J'ai toujours affectionné les promenades nocturnes.
Du haut de mes huit ans, je travaille comme un certain nombre de mes semblables à la Mine Vermeille depuis trois ans. Cela n’a pas été toujours facile, mais nos aînés s’occupent bien de nous. Dans ce genre de travail, il faut se serrer les coudes.
Dans notre Cité Vermeille, les enfants, à l’âge de cinq ans ont deux choix. Ils peuvent choisir de mener des études dans la filière qui les intéresse (mage, forgeron, marchand…), ou de travailler directement à la mine. D’une façon générale, les enfants qui travaillent à la mine sont issus de familles pauvres, qui n’ont pas les moyens d’attendre que leurs enfants aient fini leurs études pour amasser de l’argent, sinon, ils aiment simplement ça ou alors aucun des autres travaux ne les inspirait.

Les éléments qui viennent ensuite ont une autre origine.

(** * The NewsAPI client of the front end (services/newsApi.js)

    A shallow embedding of the request client: configuration resolution,
    mode detection (direct or proxy), query building, the fetch pipeline with
    its error mapping, and the two exported operations [getTopHeadlines] and
    [searchEverything].

    The repository holds two revisions of the client that the properties
    below talk about:
    - [Client] is the revision with proxy support (endpoint 'search',
      [isProxyBase], optional chaining on the payload);
    - [Legacy] is the revision stored as
      frontend_app/src/services/newsApi.js (no modes, the key is always
      required and always sent, the payload is dereferenced directly).
    What the two share is defined once, before them. *)

From Stdlib Require Import List String Ascii ZArith NArith QArith Bool Lia.
From Stdlib Require Import DecimalString.
Import ListNotations.

Set Warnings "-register-all".

Open Scope string_scope.
Open Scope Z_scope.
Open Scope list_scope.

(** ** JavaScript strings

    A JavaScript string is a sequence of UTF-16 code units. Literals of the
    source are written [lit "..."]. *)

Definition code_unit := N.
Definition jsstring := list code_unit.

Definition lit (s : string) : jsstring :=
  map N_of_ascii (list_ascii_of_string s).

Fixpoint str_eqb (a b : jsstring) : bool :=
  match a, b with
  | [], [] => true
  | x :: a', y :: b' => N.eqb x y && str_eqb a' b'
  | _, _ => false
  end.

(** [between lo hi c]: lo <= c <= hi on code units. *)
Definition between (lo hi c : N) : bool := (N.leb lo c && N.leb c hi)%bool.

(** WhiteSpace and LineTerminator code units, the ones
    String.prototype.trim removes. *)
Definition is_white_space (c : code_unit) : bool :=
  (between 9 13 c || N.eqb c 32 || N.eqb c 160 || N.eqb c 5760
   || between 8192 8202 c || N.eqb c 8232 || N.eqb c 8233 || N.eqb c 8239
   || N.eqb c 8287 || N.eqb c 12288 || N.eqb c 65279)%bool%N.

Fixpoint drop_while {A} (p : A -> bool) (l : list A) : list A :=
  match l with
  | [] => []
  | x :: l' => if p x then drop_while p l' else l
  end.

(** s.trim() *)
Definition trim (s : jsstring) : jsstring :=
  rev (drop_while is_white_space (rev (drop_while is_white_space s))).

(** Lower-casing of one code unit. Only the code units whose lower-case
    image contains an ASCII letter are rewritten (A-Z, U+0130 and the Kelvin
    sign U+212A); the image of any other code unit lies outside ASCII, which
    the ASCII needles searched by this client cannot tell from the code unit
    itself. *)
Definition lower_unit (c : code_unit) : list code_unit :=
  if between 65 90 c then [(c + 32)%N]
  else if N.eqb c 304 then [105; 775]%N
  else if N.eqb c 8490 then [107]%N
  else [c].

(** s.toLowerCase() *)
Definition toLowerCase (s : jsstring) : jsstring := flat_map lower_unit s.

Fixpoint starts_with (needle s : jsstring) : bool :=
  match needle, s with
  | [], _ => true
  | x :: needle', y :: s' => N.eqb x y && starts_with needle' s'
  | _ :: _, [] => false
  end.

(** s.includes(needle) *)
Fixpoint includes (s needle : jsstring) : bool :=
  starts_with needle s ||
  match s with
  | [] => false
  | _ :: s' => includes s' needle
  end.

(** Canonicalize of a regular expression with the i flag and without the u
    flag: a code unit is compared through its upper-case image, except that
    a code unit outside ASCII never canonicalizes into ASCII. The patterns
    of this client are ASCII, so only a-z need folding. *)
Definition canonicalize (c : code_unit) : code_unit :=
  if between 97 122 c then (c - 32)%N else c.

(** The literal pattern [pat] matches at the start of [s], ignoring case. *)
Fixpoint ci_starts_with (pat s : jsstring) : bool :=
  match pat, s with
  | [], _ => true
  | p :: pat', c :: s' =>
      N.eqb (canonicalize p) (canonicalize c) && ci_starts_with pat' s'
  | _ :: _, [] => false
  end.

(** /pat/i.test(s) for a literal pattern [pat]. *)
Fixpoint ci_test (pat s : jsstring) : bool :=
  ci_starts_with pat s ||
  match s with
  | [] => false
  | _ :: s' => ci_test pat s'
  end.

(** s.replace(/\/*$/, ''): the first match of the pattern is the maximal run
    of slashes that ends the string. *)
Definition strip_slashes (s : jsstring) : jsstring :=
  rev (drop_while (N.eqb 47) (rev s)).

(** ** Numbers

    A Number is NaN, an infinity or a finite value. Finite doubles are
    rationals; the client only compares numbers and hands them on, it never
    computes with them, so finite values are kept as rationals. *)
Inductive number :=
| NaN
| PosInf
| NegInf
| Fin (q : Q).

Moi, j'étais orpheline et vouée à l'échec.
Nous sommes très peu de filles dans la mine, il n’y a que moi et six autres d’âges variés. Et seulement trois parmi les adultes.
Les adultes veillent tous sur nous, surtout les femmes qui sont là depuis leurs cinq ans, elles aussi.On n’acquiert pas la même maturité en travaillant dans la Mine qu’en faisant des études, on apprend à être plus vigilant. On ne peut pas affirmer qu’il règne dans la mine une ambiance de fraternité et d’amour, surtout depuis quelque temps.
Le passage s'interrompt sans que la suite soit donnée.